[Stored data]

(** [str.isspace] on one character with a code point below 256: the
    characters removed by [str.strip()] without arguments. *)
Definition is_space (c : ascii) : bool :=
  let n := N_of_ascii c in
  ((9 <=? n) && (n <=? 13) || (28 <=? n) && (n <=? 32)
   || (n =? 133) || (n =? 160))%N.

(** [s.split(c)] for a one-character separator: never the empty list. *)
Fixpoint split (c : ascii) (s : string) : list string :=
  match s with
  | EmptyString => [EmptyString]
  | String a s' =>
      if Ascii.eqb a c then EmptyString :: split c s'
      else match split c s' with
           | p :: ps => String a p :: ps
           | [] => [String a EmptyString]
           end
  end.

Fixpoint lstrip (s : string) : string :=
  match s with
  | EmptyString => EmptyString
  | String a s' => if is_space a then lstrip s' else s
  end.

Fixpoint rstrip (s : string) : string :=
  match s with
  | EmptyString => EmptyString
  | String a s' =>
      match rstrip s' with
      | EmptyString => if is_space a then EmptyString else String a EmptyString
      | r => String a r
      end
  end.

(** [s.strip()] *)
Definition strip (s : string) : string := rstrip (lstrip s).

Fixpoint starts_with (p s : string) : bool :=
  match p, s with
  | EmptyString, _ => true
  | String a p', String b s' => Ascii.eqb a b && starts_with p' s'
  | String _ _, EmptyString => false
  end.

(** [needle in hay] *)
Fixpoint contains (needle hay : string) : bool :=
  starts_with needle hay
  || match hay with
     | EmptyString => false
     | String _ hay' => contains needle hay'
     end.

(** [s.find(c)] for a one-character needle: the first index, or [-1]. *)
Fixpoint find (c : ascii) (s : string) : Z :=
  match s with
  | EmptyString => -1
  | String a s' =>
      if Ascii.eqb a c then 0
      else let r := find c s' in if r <? 0 then -1 else r + 1
  end.

Fixpoint drop (n : nat) (s : string) : string :=
  match n, s with
  | O, _ => s
  | S n', String _ s' => drop n' s'
  | S _, EmptyString => EmptyString
  end.

Fixpoint take (n : nat) (s : string) : string :=
  match n, s with
  | S n', String a s' => String a (take n' s')
  | _, _ => EmptyString
  end.

(** [s[i:j]] for [0 <= i] and [0 <= j] (the only slice taken by the program
    is guarded by [start > 0 and end > start]). *)
Definition slice (s : string) (i j : Z) : string :=
  take (Z.to_nat (j - i)) (drop (Z.to_nat i) s).

(** Truth value of a [str]. *)
Definition nonempty (s : string) : bool :=
  match s with EmptyString => false | String _ _ => true end.

(** [sep.join(parts)] *)
Fixpoint join (sep : string) (parts : list string) : string :=
  match parts with
  | [] => EmptyString
  | [p] => p
  | p :: ps => String.append p (String.append sep (join sep ps))
  end.

End PyStr.

(** ** Pagination link parsing *)

(** The literal [rel="next"]. *)
Definition rel_next : string :=
  String.append "rel=" (String PyStr.dquote (String.append "next" (String PyStr.dquote EmptyString))).

(** The [for part in parts] loop of [parse_next_link]. *)
Fixpoint scan_parts (parts : list string) : option string :=
  match parts with
  | [] => None
  | part :: rest =>
      if PyStr.contains rel_next part then
        let start := PyStr.find PyStr.langle part + 1 in
        let end_ := PyStr.find PyStr.rangle part in
        if (start >? 0) && (end_ >? start)
        then Some (PyStr.slice part start end_)
        else scan_parts rest
      else scan_parts rest
  end.

(** [parse_next_link(link_header)]; [None] is Python's [None] (the header
    is absent, [resp.headers.get("Link")]). *)
Definition parse_next_link (link_header : option string) : option string :=
  match link_header with
  | None => None
  | Some h =>
      if negb (PyStr.nonempty h) then None
      else scan_parts (map PyStr.strip (PyStr.split PyStr.comma h))
  end.

(** The header of the specification's example. *)
Definition spec_header : string :=
  String.append "<https://api.x/y?page=2>; rel="
    (String PyStr.dquote (String.append "next"
      (String PyStr.dquote (String.append ", <https://api.x/y?page=1>; rel="
        (String PyStr.dquote (String.append "prev" (String PyStr.dquote EmptyString))))))).


(** ** JSON values and the Python operations applied to them *)

Inductive json : Type :=
  | JNull
  | JBool (b : bool)
  | JNum (n : Z)
  | JStr (s : string)
  | JList (l : list json)
  | JDict (d : list (string * json)).

(** Exceptions raised by the program or by the operations it applies.
    [SystemExit msg status] stands for [SystemExit(f"{msg}{status}")].
    [OutOfFuel] is not a Python exception: it marks the exhaustion of the
    recursion bound of [team_loop] and is never produced by
    [fetch_enterprise_team_members] (lemma [team_loop_fuel]). *)
Inductive exn : Type :=
  | SystemExit (msg : string) (status : option Z)
  | TypeError
  | AttributeError
  | RequestException
  | OutOfFuel.

Inductive result (A : Type) : Type :=
  | Ok (a : A)
  | Raise (e : exn).
Arguments Ok {A} a.
Arguments Raise {A} e.

Definition rbind {A B} (r : result A) (k : A -> result B) : result B :=
  match r with
  | Ok a => k a
  | Raise e => Raise e
  end.
Lemma gen_for_opened_in_order env cfg pe_table_name procs h :
  in_order
    (opened_names (events (gen_for procs (process_body env cfg pe_table_name) h)))
    (map (process_file_name cfg) procs).
Proof.
  revert h. induction procs as [|proc rest IH]; intros h.
  - constructor.
  - rewrite gen_for_cons. cbn [map].
    assert (Hbody : opened_names
                      (events (process_body env cfg pe_table_name proc h)) = []
                    \/ opened_names
                         (events (process_body env cfg pe_table_name proc h))
                       = [process_file_name cfg proc]).
    { rewrite process_body_unfold.
      destruct (add_process_layer proc) as [e|layer]; [left; reflexivity|].
      right. cbv zeta. cbn [events].
      destruct (_write_pe env cfg pe_table_name layer (vol_offset proc)
                  (UniqueProcessId proc)
                  (h ++ [EvAddProcessLayer (vol_offset proc)]))
        as [d r] eqn:Hrun.
      cbn [fst opened_names flat_map app].
      exact (write_pe_opens_once _ _ _ _ _ _ _ _ _ Hrun). }
    destruct (raised (process_body env cfg pe_table_name proc h));
      cbv zeta; cbn [events]; rewrite ?opened_names_app;
      destruct Hbody as [-> | ->]; cbn [app].
    + apply in_order_none.
    + apply in_order_keep, in_order_none.
    + apply in_order_drop, IH.
    + apply in_order_keep, IH.
Qed.

(** Scenario A: three live processes, every dump succeeds. *)
Definition healthy_env : environment := {|
  BANG := "!";
  context_modules := fun _ => {| layer_name := "layer_name";
                                 symbol_table_name := "symbol_table_name1" |};
  create_pe_table := "pe1";
  open_raises := fun _ _ => None;
  context_object := fun _ _ _ =>
    inr {| reconstruct := {| yields := [(0, [x4d; x5a])]; ending := None |} |};
  seek_raises := fun _ _ _ => None;
  write_raises := fun _ _ _ => None;
  close_raises := fun _ _ => None;
  preferred_filename := fun _ name => name;
  session_layers_of := fun _ _ => [];
  layer_is_valid := fun _ _ => false;
  process_list := fun _ _ => [system_process; other_process; service_process]
|}.

(** X8: in process mode no file is opened twice.  When the selected
    processes are at pairwise different offsets, the names the run
    passes to [self.open] are pairwise different, whatever the process
    ids and the names of the processes are: no dump of the run asks for
    the file of another. *)
Theorem no_file_opened_twice env cfg h :
  cfg_kernel_module cfg = false ->
  truthy_opt_list (cfg_pid cfg) = true ->
  NoDup (map vol_offset (selected_processes env cfg)) ->
  NoDup (opened_names (events (_generator env cfg h))).
Proof.
  intros Hk Hp Hnd.
  rewrite generator_process_mode by assumption. cbv zeta.
  rewrite dump_processes_unfold. cbv zeta. cbn [events setup app].
  cbn [opened_names flat_map app].
  eapply in_order_NoDup.
  - apply gen_for_opened_in_order.
  - apply process_file_names_NoDup. exact Hnd.
Qed.

Lemma no_file_opened_twice_witness :
  NoDup (opened_names (events (_generator healthy_env process_cfg []))).
Proof.
  apply (no_file_opened_twice healthy_env process_cfg []).
  - reflexivity.
  - reflexivity.
  - cbn. repeat constructor; cbn; intuition discriminate.
Defined.

Example scenario_a :
  rows (_generator healthy_env process_cfg [])
  = [ (0, (4, "System", "PE.0xfa8000c9f040.4.0x140000000.dmp"));
      (0, (812, "svchost.exe", "PE.0xfa8001e3a060.812.0x140000000.dmp")) ].
Proof. reflexivity. Qed.

(** ** The events of a whole run *)

(** What an event of a run of [_generator] can be, given the
    configuration of the run. *)
Definition run_event (env : environment) (cfg : config) (ev : event) : Prop :=
  match ev with
  | EvSymbolTable sub_path filename => sub_path = "windows" /\ filename = "pe"
  | EvOpen n | EvSeek n _ | EvWrite n _ | EvClose n =>
      exists offset pid, n = pe_file_name offset pid (cfg_base cfg)
  | EvObject t o _ =>
      t = (create_pe_table env ++ BANG env ++ "_IMAGE_DOS_HEADER")%string /\
      o = cfg_base cfg
  | EvIsValid _ a => cfg_kernel_module cfg = true /\ a = cfg_base cfg
  | EvSessionLayers _ _ => cfg_kernel_module cfg = true
  | EvListProcesses _ _ | EvAddProcessLayer _ => cfg_kernel_module cfg = false
  | EvRaise _ => True
  | EvLog DEBUG _ => True
  | EvLog WARNING _ => cfg_kernel_module cfg = true
  | EvLog ERROR _ => cfg_kernel_module cfg = truthy_opt_list (cfg_pid cfg)
  end.

Lemma write_pe_run_events env cfg layer proc_offset pid h :
  Forall (run_event env cfg)
    (fst (_write_pe env cfg (create_pe_table env) layer proc_offset pid h)).
Proof.
  destruct (_write_pe env cfg (create_pe_table env) layer proc_offset pid h)
    as [d r] eqn:Hrun.
  apply write_pe_footprint in Hrun. cbn [fst].
  eapply Forall_impl; [|exact Hrun].
  intros ev Hev. destruct ev; cbn in *; try tauto;
    try (subst; eexists; eexists; reflexivity).
Qed.

Lemma probes_run_events env cfg layers :
  cfg_kernel_module cfg = true ->
  Forall (run_event env cfg) (probes (cfg_base cfg) layers).
Proof.
  intros Hk. induction layers as [|layer rest IH]; cbn; constructor.
  - split; [exact Hk | reflexivity].
  - exact IH.
Qed.

Lemma generator_run_events env cfg h :
  Forall (run_event env cfg) (events (_generator env cfg h)).
Proof.
  destruct (Bool.bool_dec (cfg_kernel_module cfg)
              (truthy_opt_list (cfg_pid cfg))) as [Hcfg | Hcfg].
  { rewrite generator_rejects by assumption. cbn [events setup app].
    repeat constructor. exact Hcfg. }
  destruct (cfg_kernel_module cfg) eqn:Hk.
  - assert (Hp : truthy_opt_list (cfg_pid cfg) = false)
      by (destruct (truthy_opt_list (cfg_pid cfg)); congruence).
    rewrite generator_kernel_mode by assumption. cbv zeta.
    cbn [events setup app].
    constructor; [split; reflexivity|]. constructor; [exact Hk|].
    destruct (first_match_or_none env (cfg_base cfg) (candidates env cfg))
      as [(l1 & c & l2 & Hl & Hnone & Hc) | Hnone].
    + rewrite Hl, dump_kernel_found by assumption.
      destruct (truthy_str c); cbv zeta; cbn [events];
        apply Forall_app; split;
        try (apply probes_run_events; exact Hk).
      * apply write_pe_run_events.
      * repeat constructor. exact Hk.
    + rewrite dump_kernel_not_found by assumption. cbn [events].
      apply Forall_app. split.
      * apply probes_run_events. exact Hk.
      * repeat constructor. exact Hk.
  - assert (Hp : truthy_opt_list (cfg_pid cfg) = true)
      by (destruct (truthy_opt_list (cfg_pid cfg)); congruence).
    rewrite generator_process_mode by assumption. cbv zeta.
    rewrite dump_processes_unfold. cbv zeta. cbn [events setup app].
    constructor; [split; reflexivity|]. constructor; [exact Hk|].
    apply gen_for_events_forall. intros proc h' _.
    rewrite process_body_unfold.
    destruct (add_process_layer proc) as [e|layer].
    + repeat constructor. exact Hk.
    + cbv zeta. cbn [events]. constructor; [exact Hk|].
      apply write_pe_run_events.
Qed.

(** X9: one base address for the whole run.  In every run, every header
    object is the DOS header of the PE symbol table made at the start of
    the run, at the configured base address; every query on a session
    layer asks for that address; and every file the run opens, writes
    or closes bears a name formatted with that address. *)
Theorem same_base_for_every_target env cfg h :
  let evs := events (_generator env cfg h) in
  (forall t o l, In (EvObject t o l) evs ->
     t = (create_pe_table env ++ BANG env ++ "_IMAGE_DOS_HEADER")%string /\
     o = cfg_base cfg) /\
  (forall l a, In (EvIsValid l a) evs -> a = cfg_base cfg) /\
  (forall n, In (EvOpen n) evs ->
     exists offset pid, n = pe_file_name offset pid (cfg_base cfg)) /\
  (forall n o, In (EvSeek n o) evs ->
     exists offset pid, n = pe_file_name offset pid (cfg_base cfg)) /\
  (forall n b, In (EvWrite n b) evs ->
     exists offset pid, n = pe_file_name offset pid (cfg_base cfg)) /\
  (forall n, In (EvClose n) evs ->
     exists offset pid, n = pe_file_name offset pid (cfg_base cfg)).
Proof.
  cbv zeta. pose proof (generator_run_events env cfg h) as Hall.
  rewrite Forall_forall in Hall.
  repeat split; intros;
    match goal with
    | H : In _ _ |- _ => apply Hall in H; cbn in H
    end; tauto.
Qed.

(** X10: the two modes do not mix, and the levels of the log tell the
    three outcomes apart.  A run enumerates processes and makes process
    layers only without the [kernel_module] flag; it enumerates and
    queries session layers, and logs a warning, only with the flag; and
    it logs an error only when the flag and the process-id filter are
    both active or both inactive. *)
Theorem modes_do_not_mix env cfg h :
  let evs := events (_generator env cfg h) in
  (forall l s, In (EvListProcesses l s) evs -> cfg_kernel_module cfg = false) /\
  (forall o, In (EvAddProcessLayer o) evs -> cfg_kernel_module cfg = false) /\
  (forall l s, In (EvSessionLayers l s) evs -> cfg_kernel_module cfg = true) /\
  (forall l a, In (EvIsValid l a) evs -> cfg_kernel_module cfg = true) /\
  (forall msg, In (EvLog WARNING msg) evs -> cfg_kernel_module cfg = true) /\
  (forall msg, In (EvLog ERROR msg) evs ->
     cfg_kernel_module cfg = truthy_opt_list (cfg_pid cfg)).
Proof.
  cbv zeta. pose proof (generator_run_events env cfg h) as Hall.
  rewrite Forall_forall in Hall.
  repeat split; intros;
    match goal with
    | H : In _ _ |- _ => apply Hall in H; cbn in H
    end; tauto.
Qed.

(** ** Kernel-module mode: a failed dump *)

Lemma write_pe_caught env cfg pe_table_name layer proc_offset pid h body e :
  write_pe_try env cfg pe_table_name layer proc_offset pid h = (body, Raise e) ->
  caught_by_write_pe e = true ->
  _write_pe env cfg pe_table_name layer proc_offset pid h
  = (body ++ [EvLog DEBUG (dump_failure_message (cfg_base cfg) e)], Ok None).
Proof.
  intros Htry Hcaught.
  rewrite write_pe_unfold. unfold bind at 1, try_except.
  rewrite Htry, Hcaught. unfold bind, vollog, ret. cbn [app].
  rewrite app_nil_r. reflexivity.
Qed.

(** Kernel-module mode; the base address is mapped in the session but
    holds no DOS header (scenario E). *)
Definition no_image_env : environment := {|
  BANG := "!";
  context_modules := fun _ => {| layer_name := "layer_name";
                                 symbol_table_name := "symbol_table_name1" |};
  create_pe_table := "pe1";
  open_raises := fun _ _ => None;
  context_object := fun _ _ _ =>
    inr {| reconstruct :=
             {| yields := [];
                ending := Some (Exn ValueError
                            "e_magic 0000 is not a valid DOS signature.") |} |};
  seek_raises := fun _ _ _ => None;
  write_raises := fun _ _ _ => None;
  close_raises := fun _ _ => None;
  preferred_filename := fun _ name => name;
  session_layers_of := fun _ _ => ["session0"; "session1"];
  layer_is_valid := fun _ _ => true;
  process_list := fun _ _ => []
|}.

(** X11: in kernel-module mode a dump that fails inside the [try] block
    with an exception of the four classes ends the run quietly.  The
    session layer was found, so there is no warning; the run yields no
    row and raises nothing; its last event, and its only log entry, is
    the debug entry that names the base address and the exception; the
    file that was opened is not closed. *)
Theorem kernel_dump_failure_is_debug_only env cfg h l1 c l2 body e :
  cfg_kernel_module cfg = true ->
  truthy_opt_list (cfg_pid cfg) = false ->
  candidates env cfg = l1 ++ c :: l2 ->
  (forall l, In l l1 -> layer_is_valid env l (cfg_base cfg) = false) ->
  layer_is_valid env c (cfg_base cfg) = true ->
  c <> "" ->
  write_pe_try env cfg (create_pe_table env) c 0 4
    (h ++ setup ++ enumerate_sessions env cfg
       :: probes (cfg_base cfg) (l1 ++ [c]))
    = (body, Raise e) ->
  caught_by_write_pe e = true ->
  let r := _generator env cfg h in
  rows r = [] /\
  raised r = None /\
  events r = setup ++ enumerate_sessions env cfg
               :: probes (cfg_base cfg) (l1 ++ [c]) ++ body
               ++ [EvLog DEBUG (dump_failure_message (cfg_base cfg) e)] /\
  count_logs DEBUG (events r) = 1%nat /\
  count_logs WARNING (events r) = 0%nat /\
  count_logs ERROR (events r) = 0%nat /\
  (forall x, ~ In (EvClose x) (events r)).
Proof.
  intros Hk Hp Hl Hnone Hc Hname Htry Hcaught r. subst r.
  pose proof (write_pe_caught _ _ _ _ _ _ _ _ _ Htry Hcaught) as Hrun.
  pose proof (write_pe_try_outcome _ _ _ _ _ _ _ _ _ Htry) as Hfail.
  cbv beta iota in Hfail.
  rewrite generator_kernel_mode by assumption. cbv zeta.
  rewrite Hl, dump_kernel_found by assumption.
  assert (Ht : truthy_str c = true) by (destruct c; [congruence|reflexivity]).
  rewrite Ht. cbv zeta.
  rewrite <- app_assoc. cbn [app setup] in *. rewrite Hrun.
  cbn [fst snd rows raised events rows_of_outcome raised_of_outcome map].
  pose proof (try_failure_events _ _ _ _ _ _ _ _ _ Hfail) as Hbody.
  split; [reflexivity|]. split; [reflexivity|]. split; [reflexivity|].
  change (EvSymbolTable "windows" "pe" :: enumerate_sessions env cfg :: ?l)
    with ([EvSymbolTable "windows" "pe"; enumerate_sessions env cfg] ++ l).
  rewrite !count_logs_app, !count_logs_probes,
    !(count_logs_try_events _ _ Hbody).
  repeat split.
  intros x Hin. apply in_app_or in Hin.
  destruct Hin as [[Hin | [Hin | []]] | Hin]; try discriminate.
  apply in_app_or in Hin. destruct Hin as [Hin | Hin].
  - unfold probes in Hin. apply in_map_iff in Hin.
    destruct Hin as (l & Heq & _). discriminate.
  - apply in_app_or in Hin. destruct Hin as [Hin | [Hin | []]].
    + eapply try_failure_no_close; eassumption.
    + discriminate.
Qed.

**Try it**
Please retype, with no changes, the lines that run from the first line of the entries to the line with "(** [s.split(c)] for", both ends included.

**Result**
(** [str.isspace] on one character with a code point below 256: the
    characters removed by [str.strip()] without arguments. *)
Definition is_space (c : ascii) : bool :=
  let n := N_of_ascii c in
  ((9 <=? n) && (n <=? 13) || (28 <=? n) && (n <=? 32)
   || (n =? 133) || (n =? 160))%N.

(** [s.split(c)] for a one-character separator: never the empty list. *)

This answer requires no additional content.